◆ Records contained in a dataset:
(* ===== verification/Bytes.v ===== *)
(** * Blocks of bytes: the C structures stored in disk blocks and buffers

    A block or a C array of bytes is a list of values 0..255; a structure
    in it is read and written through little-endian fields at byte offsets, the
    layout gcc gives the structures of fs.h and log.c on the i386. *)

From S2P Require Import Prelude.

(** ** Definitions *)

(** [n] bytes from offset [off], and the bytes [l] written there. *)
Definition slice (b : list Z) (off n : Z) : list Z :=
  take (Z.to_nat n) (drop (Z.to_nat off) b).
Definition splice (b : list Z) (off : Z) (l : list Z) : list Z :=
  take (Z.to_nat off) b ++ l ++ drop (Z.to_nat off + length l) b.

(** Little-endian values. *)
Fixpoint le_value (l : list Z) : Z :=
  match l with
  | [] => 0
  | x :: l => x + 256 * le_value l
  end.
Fixpoint le_bytes (n : nat) (v : Z) : list Z :=
  match n with
  | O => []
  | S n => v mod 256 :: le_bytes n (v / 256)
  end.

Definition get16 (b : list Z) (off : Z) : Z := le_value (slice b off 2).
Definition get32 (b : list Z) (off : Z) : Z := le_value (slice b off 4).
Definition put16 (b : list Z) (off v : Z) : list Z := splice b off (le_bytes 2 v).
Definition put32 (b : list Z) (off v : Z) : list Z := splice b off (le_bytes 4 v).

(** Arrays of 32-bit words at an offset. *)
Fixpoint get_words (b : list Z) (off : Z) (n : nat) : list Z :=
  match n with
  | O => []
  | S n => get32 b off :: get_words b (off + 4) n
  end.
Fixpoint put_words (b : list Z) (off : Z) (l : list Z) : list Z :=
  match l with
  | [] => b
  | v :: l => put_words (put32 b off v) (off + 4) l
  end.

Definition is_byte (x : Z) : Prop := 0 ≤ x < 256.
Definition bytes (l : list Z) : Prop := Forall is_byte l.

(** ** Lemmas *)

Lemma length_le_bytes n v : length (le_bytes n v) = n.
Proof. revert v. induction n as [|n IH]; intros v; cbn; [done|]. by rw IH. Qed.

Lemma bytes_le n v : bytes (le_bytes n v).
Proof.
  revert v. induction n as [|n IH]; intros v; cbn; [constructor|]. constructor; [|apply IH].
  unfold is_byte. dlia.
Qed.

Lemma le_value_bytes n v : le_value (le_bytes n v) = v mod 256 ^ Z.of_nat n.
Proof.
  revert v. induction n as [|n IH]; intros v; cbn; [by rw Z.mod_1_r|].
  rw IH Nat2Z.inj_succ Z.pow_succ_r; [lia|]. 
  pose proof (Z.pow_pos_nonneg 256 (Z.of_nat n)). rewrite -> Z.rem_mul_r by lia. lia.
Qed.

Lemma le_value_range l : bytes l → 0 ≤ le_value l < 256 ^ Z.of_nat (length l).
Proof.
  induction 1 as [|x l Hx Hl IH]; cbn; [lia|]. unfold is_byte in Hx.
  rw Nat2Z.inj_succ Z.pow_succ_r; lia.
Qed.

Lemma le_bytes_value l : bytes l → le_bytes (length l) (le_value l) = l.
Proof.
  induction 1 as [|x l Hx Hl IH]; cbn; [done|]. unfold is_byte in Hx. f_equal.
  - dlia.
  - replace ((x + 256 * le_value l) / 256) with (le_value l) by dlia. done.
Qed.

Section splice.
Implicit Types (b l : list Z) (off n : Z).

Lemma length_splice b off l :
  0 ≤ off → off + Z.of_nat (length l) ≤ Z.of_nat (length b) → length (splice b off l) = length b.
Proof. intros. unfold splice. rw !length_app length_take length_drop. lia. Qed.

Lemma length_slice b off n :
  0 ≤ off → 0 ≤ n → off + n ≤ Z.of_nat (length b) → length (slice b off n) = Z.to_nat n.
Proof. intros. unfold slice. rw length_take length_drop. lia. Qed.

Lemma slice_splice_eq b off l :
  0 ≤ off → off + Z.of_nat (length l) ≤ Z.of_nat (length b) →
  slice (splice b off l) off (Z.of_nat (length l)) = l.
Proof.
  intros. unfold slice, splice. rw Nat2Z.id.
  rewrite -> drop_app_length' by (rw length_take; lia). by rw take_app_length.
Qed.

Lemma slice_lookup b off n i :
  0 ≤ off → (i < Z.to_nat n)%nat → slice b off n !! i = b !! (Z.to_nat off + i)%nat.
Proof. intros. unfold slice. rewrite -> lookup_take_lt, lookup_drop by lia. done. Qed.

Lemma splice_lookup b off l i :
  0 ≤ off → off + Z.of_nat (length l) ≤ Z.of_nat (length b) →
  splice b off l !! i =
    if decide (off ≤ Z.of_nat i < off + Z.of_nat (length l))
    then l !! (i - Z.to_nat off)%nat else b !! i.
Proof.
  intros. unfold splice. assert (length (take (Z.to_nat off) b) = Z.to_nat off) as E
    by (rw length_take; lia).
  case_decide.
  - rewrite -> lookup_app_r by lia. rw E. rewrite -> lookup_app_l by lia. done.
  - destruct (decide (i < Z.to_nat off)%nat).
    + rewrite -> lookup_app_l by lia. by rewrite -> lookup_take_lt by lia.
    + rewrite -> lookup_app_r by lia. rewrite -> lookup_app_r by lia. rw lookup_drop E. f_equal. lia.
Qed.

Lemma slice_splice_ne b off l off' n :
  0 ≤ off → 0 ≤ off' → off + Z.of_nat (length l) ≤ Z.of_nat (length b) →
  off' + n ≤ off ∨ off + Z.of_nat (length l) ≤ off' →
  slice (splice b off l) off' n = slice b off' n.
Proof.
  intros H1 H2 H3 H4. apply list_eq. intros i. destruct (decide (i < Z.to_nat n)%nat) as [Hi|Hi].
  - rewrite -> !slice_lookup by lia. rewrite -> splice_lookup by lia. by rewrite -> decide_False by lia.
  - unfold slice. rewrite -> !lookup_take_ge by lia. done.
Qed.

Lemma slice_splice_in b off l k n :
  0 ≤ off → 0 ≤ k → off + Z.of_nat (length l) ≤ Z.of_nat (length b) → k + n ≤ Z.of_nat (length l) →
  slice (splice b off l) (off + k) n = slice l k n.
Proof.
  intros H1 H2 H3 H4. apply list_eq. intros i. destruct (decide (i < Z.to_nat n)%nat) as [Hi|Hi].
  - rewrite -> !slice_lookup by lia. rewrite -> splice_lookup by lia. rewrite -> decide_True by lia. f_equal. lia.
  - unfold slice. rewrite -> !lookup_take_ge by lia. done.
Qed.

Lemma splice_splice b off l1 l2 :
  0 ≤ off → off + Z.of_nat (length l1) + Z.of_nat (length l2) ≤ Z.of_nat (length b) →
  splice (splice b off l1) (off + Z.of_nat (length l1)) l2 = splice b off (l1 ++ l2).
Proof.
  intros H1 H2. apply list_eq. intros i.
  rewrite -> splice_lookup by (rw ?length_splice; lia). rewrite -> !splice_lookup by (rw ?length_app; lia).
  rw !length_app. repeat case_decide; try lia; try done.
  - rewrite -> lookup_app_r by lia. f_equal. lia.
  - by rewrite -> lookup_app_l by lia.
Qed.

Lemma slice_app_r l1 l2 k n : 0 ≤ k → slice (l1 ++ l2) (Z.of_nat (length l1) + k) n = slice l2 k n.
Proof. intros. unfold slice. rewrite -> drop_app_ge by lia. do 2 f_equal. lia. Qed.

Lemma slice_app_l l1 l2 n : n = Z.of_nat (length l1) → slice (l1 ++ l2) 0 n = l1.
Proof. intros ->. unfold slice. cbn. by rw Nat2Z.id take_app_length. Qed.

Lemma bytes_splice b off l : bytes b → bytes l → bytes (splice b off l).
Proof.
  intros Hb Hl. unfold splice, bytes. apply Forall_app. split; [by apply Forall_take|].
  apply Forall_app. split; [done|by apply Forall_drop].
Qed.

Lemma bytes_slice b off n : bytes b → bytes (slice b off n).
Proof. intros Hb. by apply Forall_take, Forall_drop. Qed.
End splice.

(** *** Fields *)

Section fields.
Implicit Types (b : list Z) (off v : Z).

Lemma get32_put32_eq b off v :
  0 ≤ off → off + 4 ≤ Z.of_nat (length b) → get32 (put32 b off v) off = u32 v.
Proof.
  intros. unfold get32, put32. pose proof (slice_splice_eq b off (le_bytes 4 v)) as H1.
  rewrite -> length_le_bytes in H1. change (Z.of_nat 4) with 4 in H1; change (Z.of_nat 2) with 2 in H1. rewrite -> H1 by lia. apply (le_value_bytes 4).
Qed.

Lemma get32_put32_ne b off v off' :
  0 ≤ off → 0 ≤ off' → off + 4 ≤ Z.of_nat (length b) → off' + 4 ≤ off ∨ off + 4 ≤ off' →
  get32 (put32 b off v) off' = get32 b off'.
Proof.
  intros. unfold get32, put32. rewrite -> slice_splice_ne; [done|..]; rw ?length_le_bytes; lia.
Qed.

Lemma get16_put16_eq b off v :
  0 ≤ off → off + 2 ≤ Z.of_nat (length b) → get16 (put16 b off v) off = u16 v.
Proof.
  intros. unfold get16, put16. pose proof (slice_splice_eq b off (le_bytes 2 v)) as H1.
  rewrite -> length_le_bytes in H1. change (Z.of_nat 4) with 4 in H1; change (Z.of_nat 2) with 2 in H1. rewrite -> H1 by lia. apply (le_value_bytes 2).
Qed.

Lemma length_put32 b off v :
  0 ≤ off → off + 4 ≤ Z.of_nat (length b) → length (put32 b off v) = length b.
Proof. intros. unfold put32. apply length_splice; rw ?length_le_bytes; lia. Qed.

Lemma length_put16 b off v :
  0 ≤ off → off + 2 ≤ Z.of_nat (length b) → length (put16 b off v) = length b.
Proof. intros. unfold put16. apply length_splice; rw ?length_le_bytes; lia. Qed.

Lemma bytes_put32 b off v : bytes b → bytes (put32 b off v).
Proof. intros. apply bytes_splice; [done|apply bytes_le]. Qed.

Lemma bytes_put16 b off v : bytes b → bytes (put16 b off v).
Proof. intros. apply bytes_splice; [done|apply bytes_le]. Qed.

Lemma get32_range b off : bytes b → 0 ≤ get32 b off < 2 ^ 32.
Proof.
  intros Hb. pose proof (le_value_range _ (bytes_slice b off 4 Hb)) as Hr.
  assert (length (slice b off 4) ≤ 4)%nat as Hl by (unfold slice; rw length_take; lia).
  pose proof (Z.pow_le_mono_r 256 (Z.of_nat (length (slice b off 4))) 4).
  unfold get32. lia.
Qed.

(** *** Arrays of words *)

Lemma length_put_words l : ∀ b off,
  0 ≤ off → off + 4 * Z.of_nat (length l) ≤ Z.of_nat (length b) →
  length (put_words b off l) = length b.
Proof.
  induction l as [|v l IH]; intros b off H1 H2; cbn in *; [done|].
  rewrite -> IH by (rw ?length_put32; lia). apply length_put32; lia.
Qed.

Lemma bytes_put_words l : ∀ b off, bytes b → bytes (put_words b off l).
Proof. induction l as [|v l IH]; intros b off Hb; cbn; [done|]. by apply IH, bytes_put32. Qed.

Lemma get32_put_words_ne l : ∀ b off off',
  0 ≤ off → 0 ≤ off' → off + 4 * Z.of_nat (length l) ≤ Z.of_nat (length b) →
  off' + 4 ≤ off ∨ off + 4 * Z.of_nat (length l) ≤ off' →
  get32 (put_words b off l) off' = get32 b off'.
Proof.
  induction l as [|v l IH]; intros b off off' H1 H2 H3 H4; cbn in *; [done|].
  rewrite -> IH by (rw ?length_put32; lia). apply get32_put32_ne; lia.
Qed.

Lemma get_words_put_words l : ∀ b off,
  0 ≤ off → off + 4 * Z.of_nat (length l) ≤ Z.of_nat (length b) →
  get_words (put_words b off l) off (length l) = (u32) <$> l.
Proof.
  induction l as [|v l IH]; intros b off H1 H2; cbn in *; [done|]. f_equal.
  - rewrite -> get32_put_words_ne by (rw ?length_put32; lia). apply get32_put32_eq; lia.
  - apply IH; [lia|]. rw length_put32; lia.
Qed.

Lemma get_words_put_words_ne n : ∀ b off l off',
  0 ≤ off → 0 ≤ off' → off + 4 * Z.of_nat (length l) ≤ Z.of_nat (length b) →
  off' + 4 * Z.of_nat n ≤ off ∨ off + 4 * Z.of_nat (length l) ≤ off' →
  get_words (put_words b off l) off' n = get_words b off' n.
Proof.
  induction n as [|n IH]; intros b off l off' H1 H2 H3 H4; cbn; [done|]. f_equal.
  - apply get32_put_words_ne; lia.
  - apply IH; lia.
Qed.

Lemma length_get_words b off n : length (get_words b off n) = n.
Proof. revert off. induction n as [|n IH]; intros off; cbn; [done|]. by rw IH. Qed.

Lemma get_words_lookup b n : ∀ off i,
  (i < n)%nat → get_words b off n !! i = Some (get32 b (off + 4 * Z.of_nat i)).
Proof.
  induction n as [|n IH]; intros off [|i] Hi; cbn; try lia.
  - do 2 f_equal. lia.
  - rewrite -> IH by lia. do 2 f_equal. lia.
Qed.
End fields.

◆ Work order: Set down exactly the lines from the start of the records to the line with "(** ** Definitions *)". Include that line, and add nothing more.

◆ Result for this task:
(* ===== verification/Bytes.v ===== *)
(** * Blocks of bytes: the C structures stored in disk blocks and buffers

    A block or a C array of bytes is a list of values 0..255; a structure
    in it is read and written through little-endian fields at byte offsets, the
    layout gcc gives the structures of fs.h and log.c on the i386. *)

From S2P Require Import Prelude.

(** ** Definitions *)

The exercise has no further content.